L’OCDE a publié mardi sa « liste noire des passeports dorés » – qui proposent d’obtenir la nationalité contre d’importantes sommes d’argent – une pratique qui n’est pas sans conséquences en termes de fraude et de blanchiment d’argent.

L’Organisation de coopération et de développement économique (OCDE) a rendu publique, mardi 16 octobre, la liste noire des pays vendant des passeports ou des certificats de résidence dits « dorés ». Cette dernière cible les pays qui octroient la résidence ou la nationalité contre un investissement conséquent. Elle dénombre plus d’une centaine de pays (parmi eux, trois pays européens) dont les programmes « d’obtention de la résidence ou de la nationalité par l’investissement » engendrent de « hauts risques » d’être détournés de leur objet par des fraudeurs.

La pratique est née il y a 30 ans, dans les Caraïbes, à Saint Kitts et Nevis, faisant face à l’époque à une crise majeure du prix du sucre, et s’est depuis étendue à un nombre croissant de pays, en particulier ceux qui ont le plus souffert de la crise financière. Le résultats cette étude ne sont en effet pas réjouissants : « De plus en plus de juridictions offrent la résidence par l’investissement ou la nationalité par l’investissement », observe l’organisation dans sa note, en particulier dans des îles paradisiaques (Seychelles, Maurice, les Bahamas ou encore la Barbade).

La pratique existe à plusieurs niveaux – titre de séjour, nationalité – et recouvre une fourchette de prix qui peut varier de 100 000 à plusieurs millions de dollars. Le rapport se concentre sur 21 systèmes permettant un « taux d’imposition personnel faible sur le revenu provenant d’actifs étrangers » sans pour autant que le souscripteur n’ait besoin de « passer beaucoup de temps » sur le territoire où il effectue sa demande de résidence (on parle alors de « fast track ») voire une absence d’obligation de résidence.

La semaine dernière les ONG Transparency International et Global Witness ont récemment rappelé que ce commerce, parfaitement légal n’en est néanmoins pas moins sulfureux. Dans une étude conjointe,   elles critiquaient en effet « l’achat » d’une citoyenneté « au même titre que n’importe quel autre bien luxueux ». Le document mettait clairement en cause plusieurs nations, dont l’Espagne, la Hongrie, la Lituanie, le Portugal, le Royaume-Uni, Malte et Chypre. De tels titres permettent de fait à leur acquéreur, comme de pouvoir voyager sans visa en Europe ou aux Etats-Unis. Ils sont souvent utilisés afin d’échapper aux radars du fisc.

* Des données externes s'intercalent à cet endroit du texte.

(** * University timetable management: the scheduling core

    Shallow embedding of the scheduling-related parts of the design
    document of the repository:
    - the SQL triggers [check_timetable_conflicts] and
      [validate_availability_times] over the [timetables], [batches],
      [staff_assignments] and [availability] tables;
    - the Python pseudocode [generate_timetable], [schedule_subject],
      [schedule_component], [find_optimal_slot], [calculate_slot_score]
      and [resolve_conflicts].

    SQL [TIME] values are minutes since midnight ([Z]).  The helpers that
    the pseudocode calls but never defines ([get_available_slots],
    [is_slot_available], [has_consecutive_slots], ...) are section
    variables: every theorem about the pseudocode holds for any
    implementation of them. *)

From Stdlib Require Import List Bool ZArith Lia Sorted Permutation.
From Stdlib Require Import String.
From Stdlib Require Import List.
Import ListNotations.
Open Scope Z_scope.

(** ** Shared enumerations *)

(** [day_of_week ENUM('monday', ..., 'sunday')] *)
Inductive day_of_week :=
  | monday | tuesday | wednesday | thursday | friday | saturday | sunday.

Definition day_eqb (a b : day_of_week) : bool :=
  match a, b with
  | monday, monday | tuesday, tuesday | wednesday, wednesday
  | thursday, thursday | friday, friday | saturday, saturday
  | sunday, sunday => true
  | _, _ => false
  end.

(** [component_type ENUM('lecture', 'tutorial', 'lab')] *)
Inductive component_type := lecture | tutorial | lab.

Definition component_eqb (a b : component_type) : bool :=
  match a, b with
  | lecture, lecture | tutorial, tutorial | lab, lab => true
  | _, _ => false
  end.

(** Outcome of a [BEFORE INSERT] trigger: the row goes on, or
    [SIGNAL SQLSTATE '45000'] with a message aborts the statement. *)
Inductive trigger_result := Proceed | Signal (message : String.string).

(** ** The [timetables] table and its conflict trigger *)

Module Timetables.

(** One row of [timetables] (the columns the trigger reads, plus the
    room, which it does not read). *)
Record row := mkRow {
  id : Z;
  batch_id : Z;
  subject_id : Z;
  staff_id : Z;
  day : day_of_week;
  start_time : Z;
  end_time : Z;
  component : component_type;
  room_id : option Z
}.

(** SQL [x BETWEEN a AND b]. *)
Definition between (x a b : Z) : bool := (a <=? x) && (x <=? b).

(** The overlap condition of the trigger, with [r] an existing row. *)
Definition trigger_overlap (nw r : row) : bool :=
  between (start_time nw) (start_time r) (end_time r)
  || between (end_time nw) (start_time r) (end_time r)
  || between (start_time r) (start_time nw) (end_time nw).

(** [SELECT COUNT( * ) ... WHERE staff_id = NEW.staff_id AND day_of_week =
    NEW.day_of_week AND id != NEW.id AND (...)] *)
Definition staff_conflict_count (tbl : list row) (nw : row) : nat :=
  length (filter (fun r => (staff_id r =? staff_id nw)
                           && day_eqb (day r) (day nw)
                           && negb (id r =? id nw)
                           && trigger_overlap nw r) tbl).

« La vente de passeports peut être destinée à contourner les règles internationales qui visaient à mettre fin au secret bancaire », déplorait à ce propos Pascal Saint-Amans, le directeur du centre de politique et d’administration fiscales de l’OCDE il y a quatre ans déjà. « Les efforts de la communauté internationale risquent d’être mis en échec par ce type de pratique. » « On ne sait absolument pas quels sont les bénéfices réels pour les États », précise Laurène Bounaud de Transparency France. « Il est plus certain que cela profite aux sociétés intermédiaires qui commercialisent ces passeports, qui sont souvent installées dans des paradis fiscaux » ajoute-t-elle.

Le rapport des deux ONG note que « le manque de contrôle, les pouvoirs discrétionnaires étendus et les conflits d’intérêt » ouvraient les portes de l’Europe « à la corruption ». A ce propos, la commissaire à la Justice, aux consommateurs et à l’égalité des genres Vera Jourova avait souligné « qu’en cas de doute, une personne ne devrait pas obtenir le privilège de la citoyenneté » européenne. Cette dernière avait par ailleurs critiqué le « Cyprus investment scheme » (qui permet d’obtenir la citoyenneté chypriote en échange d’investissements) avant d’annoncer une série de « recommandations » aux états membres disposant de « programmes de passeports dorés ».

Une mesure expérimentale a par l’OCDE ailleurs été testée en mars dernier : une « hot line » pour les lanceurs d’alerte souhaitant exposer les montages fiscaux permis par ces passeports dorés. Les retombées de cette initiative ont été jugées comme prometteuses par l’organisation. « On a reçu des présentations PowerPoint d’avocats fiscalistes qui jouent sur les deux tableaux », ironise à ce propos Pascal Saint-Amans, avant de conclure plus sérieusement : « Je ne comprends pas que l’Europe n’ait pas mis le doigt dessus plus tôt. »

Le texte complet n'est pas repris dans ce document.